Des photos de survivants de la Shoah exposées à l’ambassade d’Allemagne en Israël

Inaugurée mercredi, la nouvelle exposition "Humans of the Holocaust" présente au public des images saisissantes et parfois fantaisistes de 25 personnes qui ont triomphé des nazis

  • Dugo Leitner, un survivant d'Auschwitz-Birkenau, tenant un ballon en forme d'étoile juive que les nazis obligeaient les Juifs à porter. (Crédit : Erez Kaganovitz via JTA)
    Dugo Leitner, un survivant d'Auschwitz-Birkenau, tenant un ballon en forme d'étoile juive que les nazis obligeaient les Juifs à porter. (Crédit : Erez Kaganovitz via JTA)
  • L'exposition "Humans of the Holocaust" à l'ambassade d'Allemagne, à Tel Aviv. (Crédit : Erez Kaganovitz via JTA)
    L'exposition "Humans of the Holocaust" à l'ambassade d'Allemagne, à Tel Aviv. (Crédit : Erez Kaganovitz via JTA)
  • À gauche, le photographe Erez Kaganovitz travaillant sur son projet "Humans of the Holocaust" ; à droite : le portrait de Michael Sidko, le dernier survivant du massacre de Babi Yar, entouré de balles. (Crédit : Erez Kaganovitz via JTA)
    À gauche, le photographe Erez Kaganovitz travaillant sur son projet "Humans of the Holocaust" ; à droite : le portrait de Michael Sidko, le dernier survivant du massacre de Babi Yar, entouré de balles. (Crédit : Erez Kaganovitz via JTA)

JTA – La première fois que Gidon Lev a été confronté au déni de la Shoah, c’était après être devenu une star involontaire de TikTok à l’âge de 86 ans.

« J’ai été totalement choqué. Comment était-ce possible ? », a-t-il déclaré à la Jewish Telegraphic Agency, après avoir reçu des dizaines de commentaires l’accusant d’avoir menti au sujet des années passées dans un camp de concentration nazi lorsqu’il était enfant.

« Si seulement j’étais un menteur », a-t-il déclaré. « J’aurais alors un père, des grands-parents, des cousins, des tantes et des oncles. J’aurais eu une enfance. »

Avec un demi-million d’abonnés sur la populaire plate-forme de réseaux sociaux et 8,3 millions de « likes », Gidon Lev affirme que son message, qui consiste à lutter contre la haine et à défendre les opprimés, est universel. « La Shoah montre à quel point la haine peut être cruelle et horrible si on la laisse faire », a-t-il déclaré.

Aujourd’hui, son histoire fait l’objet d’une nouvelle exposition, sur les murs de l’ambassade d’Allemagne à Tel Aviv.
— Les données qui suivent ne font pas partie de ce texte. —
(* ===== verification/NefModel.v ===== *)
(** * Data model of the NEF

    The structures of [epcforedge/ngc/pkg/nef/model_nef_*.go] and the
    configuration of [nef_server.go], field by field.  String-like Go types
    ([Link], [URI], [Dnn], ...) are strings; a slice that the code compares
    with [nil] is an [option (list _)], with [None] for the nil slice; a
    pointer to a value is an [option]. *)

From S2P Require Import Prelude.
From stdpp Require Import prelude gmap strings.
From Stdlib Require Import ZArith.

Local Open Scope Z_scope.

(** ** Common structures (model_nef_common.go) *)

Record FlowInfo := mkFlowInfo {
  FlowID : Z;
  fi_FlowDescriptions : list string;
}.

Record RouteInformation := mkRouteInformation {
  ri_Ipv4Addr : string;
  ri_Ipv6Addr : string;
  ri_PortNumber : Z;
}.

Record RouteToLocation := mkRouteToLocation {
  rl_Dnai : string;
  rl_RouteInfo : RouteInformation;
  rl_RouteProfID : string;
}.

Record Snssai := mkSnssai {
  Sst : Z;
  Sd : string;
}.

Record WebsockNotifConfig := mkWebsockNotifConfig {
  WebsocketURI : string;
  RequestWebsocketURI : bool;
}.

Record InvalidParam := mkInvalidParam {
  ip_Param : string;
  ip_Reason : string;
}.

Record ProblemDetails := mkProblemDetails {
  pd_Type : string;
  pd_Title : string;
  pd_Detail : string;
  pd_Instance : string;
  pd_Cause : string;
  pd_InvalidParams : list InvalidParam;
  pd_Status : Z;
}.

(** [ProblemDetails{}] and [ProblemDetails{Title: t}]. *)
Definition zero_ProblemDetails : ProblemDetails := mkProblemDetails "" "" "" "" "" [] 0.
Definition pd_of_title (t : string) : ProblemDetails := mkProblemDetails "" t "" "" "" [] 0.

Record PlmnID := mkPlmnID { Mcc : string; Mnc : string }.
Record Tai := mkTai { tai_PlmnID : PlmnID; tai_Tac : string }.
Record Ecgi := mkEcgi { EutraCellID : string; ecgi_PlmnID : PlmnID }.
Record Ncgi := mkNcgi { NrCellID : string; ncgi_PlmnID : PlmnID }.
Record GNbID := mkGNbID { BitLength : Z; GNBValue : string }.

Record GlobalRanNodeID := mkGlobalRanNodeID {
  gr_PlmnID : PlmnID;
  gr_N3IwfID : string;
  gr_GNbID : GNbID;
  gr_NgeNbID : string;
}.

Record PresenceInfo := mkPresenceInfo {
  PraID : string;
  PresenceState : string;
  EcgiList : list Ecgi;
  NcgiList : list Ncgi;
  GlobalRanNodeIDList : list GlobalRanNodeID;
}.

Record SpatialValidity := mkSpatialValidity { PresenceInfoList : PresenceInfo }.

(** ** Traffic influence (model_nef_af_tif.go) *)

Record TemporalValidity := mkTemporalValidity {
  StartTime : string;
  StopTime : string;
}.

Record EthFlowDescription := mkEthFlowDescription {
  DestMacAddr : string;
  EthType : string;
  FDesc : string;
  FDir : string;
  SourceMacAddr : string;
  VlanTags : list string;
}.

Record TrafficInfluSub := mkTrafficInfluSub {
  ti_AfServiceID : string;
  ti_AfAppID : string;
  ti_AfTransID : string;
  ti_Dnn : string;
  ti_Snssai : Snssai;
  ti_ExternalGroupID : string;
  ti_SubscribedEvents : list string;
  ti_Gpsi : string;
  ti_Ipv4Addr : string;
  ti_Ipv6Addr : string;
  ti_MacAddr : string;
  ti_DnaiChgType : string;
  ti_NotificationDestination : string;
  ti_WebsockNotifConfig : WebsockNotifConfig;
  ti_Self : string;
  ti_TrafficFilters : option (list FlowInfo);
  ti_EthTrafficFilters : option (list EthFlowDescription);
  ti_TrafficRoutes : option (list RouteToLocation);
  ti_TempValidities : option (list TemporalValidity);
  ti_ValidGeoZoneIDs : option (list string);
  ti_SuppFeat : string;
  ti_AppReloInd : bool;
  ti_AnyUeInd : bool;
  ti_RequestTestNotification : bool;
}.

(** [TrafficInfluSub{}]. *)
Definition zero_TrafficInfluSub : TrafficInfluSub :=
  mkTrafficInfluSub "" "" "" "" (mkSnssai 0 "") "" [] "" "" "" "" "" ""
    (mkWebsockNotifConfig "" false) "" None None None None None "" false false false.

(** [ti.Self = l]. *)
Definition ti_set_Self (l : string) (t : TrafficInfluSub) : TrafficInfluSub :=
  mkTrafficInfluSub (ti_AfServiceID t) (ti_AfAppID t) (ti_AfTransID t) (ti_Dnn t)
    (ti_Snssai t) (ti_ExternalGroupID t) (ti_SubscribedEvents t) (ti_Gpsi t)
    (ti_Ipv4Addr t) (ti_Ipv6Addr t) (ti_MacAddr t) (ti_DnaiChgType t)
    (ti_NotificationDestination t) (ti_WebsockNotifConfig t) l
    (ti_TrafficFilters t) (ti_EthTrafficFilters t) (ti_TrafficRoutes t)
    (ti_TempValidities t) (ti_ValidGeoZoneIDs t) (ti_SuppFeat t) (ti_AppReloInd t)
    (ti_AnyUeInd t) (ti_RequestTestNotification t).

Record TrafficInfluSubPatch := mkTrafficInfluSubPatch {
  tisp_AppReloInd : bool;
  tisp_TrafficFilters : option (list FlowInfo);
  tisp_EthTrafficFilters : option (list EthFlowDescription);
  tisp_TrafficRoutes : option (list RouteToLocation);
  tisp_TempValidities : option (list TemporalValidity);
  tisp_ValidGeoZoneIDs : option (list string);
}.

Record EventNotification := mkEventNotification {
  ev_AfTransID : string;
  ev_DnaiChgType : string;
  ev_SourceTrafficRoute : RouteToLocation;
  ev_SubscribedEvent : string;
  ev_TargetTrafficRoute : RouteToLocation;
  ev_Gpsi : string;
  ev_SrcUeIpv4Addr : string;
  ev_SrcUeIpv6Prefix : string;
  ev_TgtUeIpv4Addr : string;
  ev_TgtUeIpv6Prefix : string;
  ev_UeMac : string;
}.

(** ** SMF event exposure (model_nef_smf.go) *)

Record NsmEventNotification := mkNsmEventNotification {
  nsm_Event : string;
  nsm_TimeStamp : string;
  nsm_Supi : string;
  nsm_Gpsi : string;
  nsm_SourceDnai : string;
  nsm_TargetDnai : string;
  nsm_DnaiChgType : string;
  nsm_SourceUeIpv4Addr : string;
  nsm_SourceUeIpv6Prefix : string;
  nsm_TargetUeIpv4Addr : string;
  nsm_TargetUeIpv6Prefix : string;
  nsm_SourceTraRouting : RouteToLocation;
  nsm_TargetTraRouting : RouteToLocation;
  nsm_UeMac : string;
  nsm_AdIpv4Addr : string;
  nsm_AdIpv6Prefix : string;
  nsm_ReIpv4Addr : string;
  nsm_ReIpv6Prefix : string;
  nsm_PlmnID : PlmnID;
  nsm_AccType : string;
  nsm_PduSeID : Z;
}.

Record NsmfEventExposureNotification := mkNsmfEventExposureNotification {
  smf_NotifID : string;
  smf_EventNotifs : list NsmEventNotification;
}.

(** ** PCF policy authorization (model_nef_pcf_pa.go) *)

Record UpPathChgEvent := mkUpPathChgEvent {
  up_NotificationURI : string;
  up_NotifCorreID : string;
  up_DnaiChgType : string;
}.

Record AfRoutingRequirement := mkAfRoutingRequirement {
  rr_RouteToLocs : list RouteToLocation;
  rr_SpVal : SpatialValidity;
  rr_TempVals : list TemporalValidity;
  rr_UpPathChgSub : UpPathChgEvent;
  rr_AppReloc : bool;
  rr_AddrPreserInd : bool;
}.

Record AppSessionContextReqData := mkAppSessionContextReqData {
  asc_AfAppID : string;
  asc_AfRoutReq : AfRoutingRequirement;
  asc_Dnn : string;
  asc_SliceInfo : Snssai;
  asc_Supi : string;
  asc_Gpsi : string;
  asc_SuppFeat : string;
  asc_UeIpv4 : string;
  asc_UeIpv6 : string;
  asc_UeMac : string;
}.

Record AppSessionContext := mkAppSessionContext {
  AscReqData : AppSessionContextReqData;
}.

Record AppSessionContextUpdateData := mkAppSessionContextUpdateData {
  ascu_AfAppID : string;
  ascu_AfRoutReq : AfRoutingRequirement;
}.

(** ** UDR influence data (model_nef_udr_id.go) *)

Record NetworkAreaInfo := mkNetworkAreaInfo {
  Ecgis : list Ecgi;
  Ncgis : list Ncgi;
  GRanNodeIds : list GlobalRanNodeID;
  Tais : list Tai;
}.

Record TrafficInfluData := mkTrafficInfluData {
  tid_UpPathChgNotifURI : string;
  tid_AppReloInd : bool;
  tid_AfAppID : string;
  tid_Dnn : string;
  tid_EthTrafficFilters : list EthFlowDescription;
  tid_Snssai : Snssai;
  tid_InterGroupID : string;
  tid_Supi : string;
  tid_TrafficFilters : list FlowInfo;
  tid_TrafficRoutes : list RouteToLocation;
  tid_ValidEndTime : string;
  tid_ValidStartTime : string;
  tid_NwAreaInfo : NetworkAreaInfo;
  tid_UpPathChgNotifCorreID : string;
}.

Record TrafficInfluDataPatch := mkTrafficInfluDataPatch {
  tidp_UpPathChgNotifCorreID : string;
  tidp_AppReloInd : bool;
  tidp_Dnn : string;
  tidp_Snssai : Snssai;
  tidp_InternalGroupID : string;
  tidp_EthTrafficFilters : list EthFlowDescription;
  tidp_Supi : string;
  tidp_TrafficFilters : list FlowInfo;
  tidp_TrafficRoutes : list RouteToLocation;
  tidp_ValidEndTime : string;
  tidp_ValidStartTime : string;
  tidp_NwAreaInfo : NetworkAreaInfo;
  tidp_UpPathChgNotifURI : string;
}.

(** ** PFD management (model_nef_af_pfd.go, model_nef_udr_pfd.go) *)

Record Pfd := mkPfd {
  PfdID : string;
  FlowDescriptions : list string;
  Urls : list string;
  DomainNames : list string;
}.

Record PfdData := mkPfdData {
  ExternalAppID : string;
  pfdd_Self : string;
  Pfds : gmap string Pfd;
  AllowedDelay : option Z;
  CachingTime : option Z;
}.

(** [PfdData{}] and [v.Self = l]. *)
Definition zero_PfdData : PfdData := mkPfdData "" "" ∅ None None.
Definition pfdd_set_Self (l : string) (d : PfdData) : PfdData :=
  mkPfdData (ExternalAppID d) l (Pfds d) (AllowedDelay d) (CachingTime d).

(** [FailureCode] and its constants. *)
Abbreviation FailureCode := string (only parsing).
Definition Malfunction : FailureCode := "MALFUNCTION".
Definition ResourceLimitation : FailureCode := "RESOURCE_LIMITATION".
Definition ShortDelay : FailureCode := "SHORT_DELAY".
Definition AppIDDuplicated : FailureCode := "APP_ID_DUPLICATED".
Definition OtherReason : FailureCode := "OTHER_REASON".

Record PfdReport := mkPfdReport {
  ExternalAppIds : list string;
  rep_FailureCode : FailureCode;
  rep_CachingTime : option Z;
}.

Record PfdManagement := mkPfdManagement {
  pfdm_Self : string;
  SuppFeat : option string;
  PfdDatas : gmap string PfdData;
  PfdReports : gmap string PfdReport;
}.

(** [PfdManagement{}] and the assignments to its fields. *)
Definition zero_PfdManagement : PfdManagement := mkPfdManagement "" None ∅ ∅.
Definition pfdm_set_Self (l : string) (m : PfdManagement) : PfdManagement :=
  mkPfdManagement l (SuppFeat m) (PfdDatas m) (PfdReports m).
Definition pfdm_set_PfdDatas (d : gmap string PfdData) (m : PfdManagement) : PfdManagement :=
  mkPfdManagement (pfdm_Self m) (SuppFeat m) d (PfdReports m).
Definition pfdm_set_PfdReports (r : gmap string PfdReport) (m : PfdManagement) : PfdManagement :=
  mkPfdManagement (pfdm_Self m) (SuppFeat m) (PfdDatas m) r.

Record PfdContent := mkPfdContent {
  pc_PfdID : string;
  pc_FlowDescriptions : list string;
  pc_Urls : list string;
  pc_DomainNames : list string;
}.

Record PfdDataForApp := mkPfdDataForApp {
  pa_AppID : string;
  pa_Pfds : list PfdContent;
  pa_CachingTime : option string;
}.

(** ** Configuration (nef_server.go) *)

(** An entry of [AfServiceIDs []interface{}]: a decoded JSON object, whose
    members are strings or something else, or another JSON value. *)
Inductive cfgValue := CfgString (s : string) | CfgOther.
Inductive cfgEntry := CfgMap (m : gmap string cfgValue) | CfgNotMap.

Record HTTP2Config_t := mkHTTP2Config {
  h2_Endpoint : string;
  h2_NefServerCert : string;
  h2_NefServerKey : string;
  h2_AfClientCert : string;
}.

Record Config := mkConfig {
  NefAPIRoot : string;
  LocationPrefix : string;
  LocationPrefixPfd : string;
  MaxSubSupport : Z;
  MaxPfdTransSupport : Z;
  MaxAFSupport : Z;
  SubStartID : Z;
  PfdTransStartID : Z;
  UpfNotificationResURIPath : string;
  UserAgent : string;
  HTTPConfig_Endpoint : string;
  HTTP2Config : HTTP2Config_t;
  AfServiceIDs : list cfgEntry;
  OAuth2Support : bool;
}.

(** ** Responses of the southbound interfaces and of the NEF *)

Record nefSBRspData := mkNefSBRspData {
  errorCode : Z;
  pd : ProblemDetails;
}.

Record nefPFDSBRspData := mkNefPFDSBRspData {
  result : nefSBRspData;
  fc : option FailureCode;
}.

Definition zero_rsp : nefSBRspData := mkNefSBRspData 0 zero_ProblemDetails.
Definition zero_pfd_rsp : nefPFDSBRspData := mkNefPFDSBRspData zero_rsp None.

(** [nefSBRspData{errorCode: c, pd: ProblemDetails{Title: t}}]. *)
Definition rsp_err (c : Z) (t : string) : nefSBRspData := mkNefSBRspData c (pd_of_title t).
Definition pfd_rsp_err (c : Z) (t : string) : nefPFDSBRspData :=
  mkNefPFDSBRspData (rsp_err c t) None.

Record PcfPolicyResponse := mkPcfPolicyResponse {
  pcf_ResponseCode : Z;
  pcf_Asc : option AppSessionContext;
  pcf_Pd : option ProblemDetails;
}.

Record UdrInfluenceResponse := mkUdrInfluenceResponse {
  udr_ResponseCode : Z;
  udr_Tid : option TrafficInfluData;
  udr_Pd : option ProblemDetails;
}.

Record UdrPfdResponse := mkUdrPfdResponse {
  udrpfd_ResponseCode : Z;
  AppPfd : option PfdDataForApp;
  udrpfd_Pd : option ProblemDetails;
}.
Lev est l’un des 25 survivants de la Shoah présentés dans une nouvelle exposition intitulée « Humans of the Holocaust » (Les humains de la Shoah), qui a été inaugurée mercredi, à l’occasion de Yom HaShoah.

« L’importance de cette exposition à l’occasion de Yom HaShoah en Israël, à l’ambassade d’Allemagne en Israël, ne m’a pas échappé », a déclaré Erez Kaganovitz, le photographe à l’origine du projet « Humans of the Holocaust ».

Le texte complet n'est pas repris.